Cal Fireplace’s high-tech firefighting air pressure grows and could be very a lot wanted

The pace of wildfires is picking up all over 12 western states; first among them, California. Cal Fire invited the media to Napa’s airport where each type of aircraft was shown to reporters. But one heavy helicopter had to depart before the press conference to attack a raging fire near Paradise. 

Cal Fire’s firefighting air force is already the world’s largest. But, it’s growing due to high demand.

Five of 10 Firehawk twin engine, state-of-the-art helicopters began service last month. Unlike the older Huey choppers, recycled and converted Vietnam-era models, these are the best in the world, capable of even night operations. 

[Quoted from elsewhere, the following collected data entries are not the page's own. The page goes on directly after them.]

Lemma safe_dispatch_fec view raw :
  bytes (pv_payload view) → safe (dispatch_fec view raw) (λ _, True).
Proof.
  intros Hb. unfold dispatch_fec. eapply safe_bind; [apply safe_get|]. intros s0 Hs0.
  case_match; [|by apply safe_ret]. case_match; [|by apply safe_ret].
  destruct (Session.unseal _ _ _ _ _) as [data|] eqn:Hu; [|apply safe_count].
  case_decide; [|by apply safe_ret].
  set (par := mkFecParity _ _ _).
  pose proof (fd_inv_push_parity FEC_WINDOW (s_fec_dec s0) par ltac:(done) (proj2 (ty_recv _ _ Hs0)))
    as [Hd _].
  destruct (FecDecoder_push_parity (s_fec_dec s0) par) as [fec rec] eqn:Hp. simpl in Hd.
  eapply safe_bind.
  { apply safe_modify. intros s Hs. destruct Hs as [? ? ? ? ? ? ? ? ? [? _]]. split; try done. }
  intros _ _. destruct rec as [[q payload]|]; [|by apply safe_ret]. apply safe_push_jitter. simpl.
  unfold FecDecoder_push_parity in Hp. injection Hp as _ Hrec. unfold FecDecoder_try_recover in Hrec.
  cbn [fd_parity mbind option_bind] in Hrec. case_decide; [done|]. injection Hrec as <- _.
  apply wrap32_u32.
Qed.

Lemma cc_inv_set_bitrate c b :
  cc_inv c → checks_only false cc_inv (CongestionController_set_bitrate c b).
Proof.
  intros [Hmin Hmax]. unfold CongestionController_set_bitrate. rewrite u32_clamp_ok by lia.
  cbn [mbind checked_bind checks_only]. unfold cc_inv. simpl. lia.
Qed.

These brand new Firehawks are not recycled military aircraft. They were purchased brand new, They fly further, they fly faster and they are far, far safer than the old Huey’s, which are still in service. Most importantly, it holds three times the amount of water as the old helicopters.

So far in 2021, Cal Fire has responded to 500 more fires than last year’s record year, but due to quick response and tamer weather, fewer acres were burned. “But the next couple of months is where we’re really gonna get into our really active burn season.” said Division Chief Tom Knetch of Cal Fire’s Sonoma Lake Napa Unit.

But now, fires have drastically changed. Consider a century of acreage consumed in the Cal Fire Unit that covers Napa, Sonoma, Solano Lake, Yolo and Colusa counties.

“Our earliest recorded fire in this unit was in 1916. And, from 1916 to 2014, this unit only ever saw was 1.3 acres burn,” said Chief Knetch. So it took 98 years, almost a century, to rack up 1.3 million acres. But 2015 to today, the six counties in Sonoma, Lake, Napa unit have already racked up another 1.4 million acres. 

“There’s no way you can attribute to burning a century’s worth of fires in just six fire seasons to just accident or bad luck,” said the chief.

So, more aircraft, truck and firefighters are essential, especially since the giant 747 Super Tanker is now out of service. “We still have quite of few other air craft available, the DC-10 is averrable for us, but one less tanker is definitely a handicap,” said Sonoma Air Attack Base Captain Nick Welch.

So, when you think about the Bay Area, especially the Sonoma Lake Unit, a century’s worth of burning in just six years; that’s a different kind of fire season.